Stored data entries

- - -

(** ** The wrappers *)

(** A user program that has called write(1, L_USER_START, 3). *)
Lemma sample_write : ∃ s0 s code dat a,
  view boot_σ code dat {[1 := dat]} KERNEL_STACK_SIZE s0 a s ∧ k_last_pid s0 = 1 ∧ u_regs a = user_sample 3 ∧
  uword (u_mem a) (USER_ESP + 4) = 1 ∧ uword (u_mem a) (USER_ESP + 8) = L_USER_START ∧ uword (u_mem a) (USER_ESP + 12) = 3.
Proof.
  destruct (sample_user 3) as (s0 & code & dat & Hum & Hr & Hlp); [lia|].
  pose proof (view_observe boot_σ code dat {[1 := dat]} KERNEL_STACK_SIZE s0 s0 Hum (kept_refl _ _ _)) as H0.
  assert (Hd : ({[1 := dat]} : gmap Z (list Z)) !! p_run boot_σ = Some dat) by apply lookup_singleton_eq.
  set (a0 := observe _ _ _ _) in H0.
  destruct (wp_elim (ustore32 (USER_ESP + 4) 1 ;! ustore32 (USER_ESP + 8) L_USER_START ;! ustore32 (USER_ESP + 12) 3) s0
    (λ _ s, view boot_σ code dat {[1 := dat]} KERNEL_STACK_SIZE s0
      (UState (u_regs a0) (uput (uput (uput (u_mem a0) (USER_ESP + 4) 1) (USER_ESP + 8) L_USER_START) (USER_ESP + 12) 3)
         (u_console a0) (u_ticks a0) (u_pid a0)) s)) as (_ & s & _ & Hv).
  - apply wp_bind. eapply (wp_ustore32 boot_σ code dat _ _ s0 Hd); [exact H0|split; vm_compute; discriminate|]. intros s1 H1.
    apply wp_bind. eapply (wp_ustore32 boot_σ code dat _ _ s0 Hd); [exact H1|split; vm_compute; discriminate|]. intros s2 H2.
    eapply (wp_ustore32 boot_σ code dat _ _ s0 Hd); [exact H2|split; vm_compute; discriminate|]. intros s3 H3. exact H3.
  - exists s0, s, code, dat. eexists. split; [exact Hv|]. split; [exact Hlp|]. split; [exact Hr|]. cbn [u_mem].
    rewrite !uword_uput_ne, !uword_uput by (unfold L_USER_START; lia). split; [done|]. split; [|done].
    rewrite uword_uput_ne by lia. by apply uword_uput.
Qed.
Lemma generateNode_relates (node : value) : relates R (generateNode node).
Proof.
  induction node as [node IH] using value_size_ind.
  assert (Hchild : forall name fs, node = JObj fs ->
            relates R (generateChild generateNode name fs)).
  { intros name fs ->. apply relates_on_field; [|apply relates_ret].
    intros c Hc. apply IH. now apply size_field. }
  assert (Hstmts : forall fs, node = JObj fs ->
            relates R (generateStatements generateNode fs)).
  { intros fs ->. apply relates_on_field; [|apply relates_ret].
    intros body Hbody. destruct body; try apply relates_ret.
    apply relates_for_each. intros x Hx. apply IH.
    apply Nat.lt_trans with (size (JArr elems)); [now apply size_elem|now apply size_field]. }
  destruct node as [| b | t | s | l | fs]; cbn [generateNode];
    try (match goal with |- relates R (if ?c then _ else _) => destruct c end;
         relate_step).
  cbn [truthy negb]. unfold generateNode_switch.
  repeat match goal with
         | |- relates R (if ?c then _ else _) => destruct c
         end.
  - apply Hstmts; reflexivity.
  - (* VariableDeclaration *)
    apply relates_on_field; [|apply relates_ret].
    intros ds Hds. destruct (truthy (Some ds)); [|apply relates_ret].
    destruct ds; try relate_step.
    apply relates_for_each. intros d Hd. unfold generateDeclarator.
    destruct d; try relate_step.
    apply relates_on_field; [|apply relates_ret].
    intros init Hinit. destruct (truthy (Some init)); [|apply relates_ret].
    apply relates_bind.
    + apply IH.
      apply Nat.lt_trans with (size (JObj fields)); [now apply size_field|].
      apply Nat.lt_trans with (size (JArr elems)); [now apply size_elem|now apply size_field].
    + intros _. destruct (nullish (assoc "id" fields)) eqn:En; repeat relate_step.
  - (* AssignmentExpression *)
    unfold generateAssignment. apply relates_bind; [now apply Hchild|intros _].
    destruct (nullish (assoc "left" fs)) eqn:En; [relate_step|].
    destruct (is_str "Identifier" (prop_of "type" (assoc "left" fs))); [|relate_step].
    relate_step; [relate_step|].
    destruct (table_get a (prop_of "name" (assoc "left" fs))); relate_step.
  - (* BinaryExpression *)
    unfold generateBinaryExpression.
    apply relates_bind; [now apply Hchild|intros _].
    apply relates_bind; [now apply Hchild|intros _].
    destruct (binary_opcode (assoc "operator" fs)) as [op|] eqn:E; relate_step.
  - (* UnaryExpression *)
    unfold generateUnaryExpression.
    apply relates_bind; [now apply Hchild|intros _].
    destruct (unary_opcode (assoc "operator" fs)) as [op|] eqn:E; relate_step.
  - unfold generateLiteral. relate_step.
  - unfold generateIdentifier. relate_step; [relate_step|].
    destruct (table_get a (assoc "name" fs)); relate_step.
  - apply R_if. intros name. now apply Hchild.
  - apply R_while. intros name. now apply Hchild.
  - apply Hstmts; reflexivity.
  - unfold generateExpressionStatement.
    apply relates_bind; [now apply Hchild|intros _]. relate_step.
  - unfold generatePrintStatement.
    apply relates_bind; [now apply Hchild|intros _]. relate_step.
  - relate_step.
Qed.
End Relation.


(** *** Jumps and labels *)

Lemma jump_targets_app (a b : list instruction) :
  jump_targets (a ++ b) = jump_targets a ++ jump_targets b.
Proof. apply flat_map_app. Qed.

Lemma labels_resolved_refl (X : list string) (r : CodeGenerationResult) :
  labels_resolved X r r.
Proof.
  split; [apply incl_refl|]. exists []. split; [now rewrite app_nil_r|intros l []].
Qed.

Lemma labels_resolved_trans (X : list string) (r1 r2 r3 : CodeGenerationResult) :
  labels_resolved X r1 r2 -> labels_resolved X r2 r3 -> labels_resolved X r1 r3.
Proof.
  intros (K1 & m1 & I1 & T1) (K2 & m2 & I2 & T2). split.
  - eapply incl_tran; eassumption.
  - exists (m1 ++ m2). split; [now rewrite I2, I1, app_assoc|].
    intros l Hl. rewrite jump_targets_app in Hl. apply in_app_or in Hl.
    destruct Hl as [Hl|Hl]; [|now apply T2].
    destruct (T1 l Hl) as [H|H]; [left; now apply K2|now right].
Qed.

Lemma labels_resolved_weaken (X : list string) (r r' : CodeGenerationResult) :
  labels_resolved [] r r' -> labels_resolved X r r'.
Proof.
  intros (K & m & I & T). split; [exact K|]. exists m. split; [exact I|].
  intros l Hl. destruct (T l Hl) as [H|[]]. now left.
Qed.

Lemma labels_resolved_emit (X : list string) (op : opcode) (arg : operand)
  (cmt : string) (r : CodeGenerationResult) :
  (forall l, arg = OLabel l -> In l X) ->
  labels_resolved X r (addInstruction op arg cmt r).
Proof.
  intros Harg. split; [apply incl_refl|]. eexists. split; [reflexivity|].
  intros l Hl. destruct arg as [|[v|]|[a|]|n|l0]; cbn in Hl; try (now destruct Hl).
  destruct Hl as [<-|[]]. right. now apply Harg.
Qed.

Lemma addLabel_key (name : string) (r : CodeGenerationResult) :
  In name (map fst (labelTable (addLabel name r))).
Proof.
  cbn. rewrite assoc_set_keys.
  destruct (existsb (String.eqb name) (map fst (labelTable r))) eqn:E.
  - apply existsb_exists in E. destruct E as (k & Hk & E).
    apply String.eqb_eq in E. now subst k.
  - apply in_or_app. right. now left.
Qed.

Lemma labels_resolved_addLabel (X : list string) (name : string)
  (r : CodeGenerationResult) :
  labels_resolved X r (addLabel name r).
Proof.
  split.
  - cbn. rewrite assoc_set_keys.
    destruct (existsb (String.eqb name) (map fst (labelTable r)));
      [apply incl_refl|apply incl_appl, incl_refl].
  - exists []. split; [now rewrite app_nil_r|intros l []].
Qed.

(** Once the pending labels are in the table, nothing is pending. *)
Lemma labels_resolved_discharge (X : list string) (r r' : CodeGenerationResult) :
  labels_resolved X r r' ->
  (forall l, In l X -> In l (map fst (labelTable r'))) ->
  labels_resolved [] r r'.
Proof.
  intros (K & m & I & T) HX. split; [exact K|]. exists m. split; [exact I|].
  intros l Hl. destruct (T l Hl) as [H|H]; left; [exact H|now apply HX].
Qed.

- - -

**Problem requirements**:
Give back the lines above exactly, from the one with "- exists []." through the last line.

**Solution to this problem**:
  - exists []. split; [now rewrite app_nil_r|intros l []].
Qed.

(** Once the pending labels are in the table, nothing is pending. *)
Lemma labels_resolved_discharge (X : list string) (r r' : CodeGenerationResult) :
  labels_resolved X r r' ->
  (forall l, In l X -> In l (map fst (labelTable r'))) ->
  labels_resolved [] r r'.
Proof.
  intros (K & m & I & T) HX. split; [exact K|]. exists m. split; [exact I|].
  intros l Hl. destruct (T l Hl) as [H|H]; left; [exact H|now apply HX].
Qed.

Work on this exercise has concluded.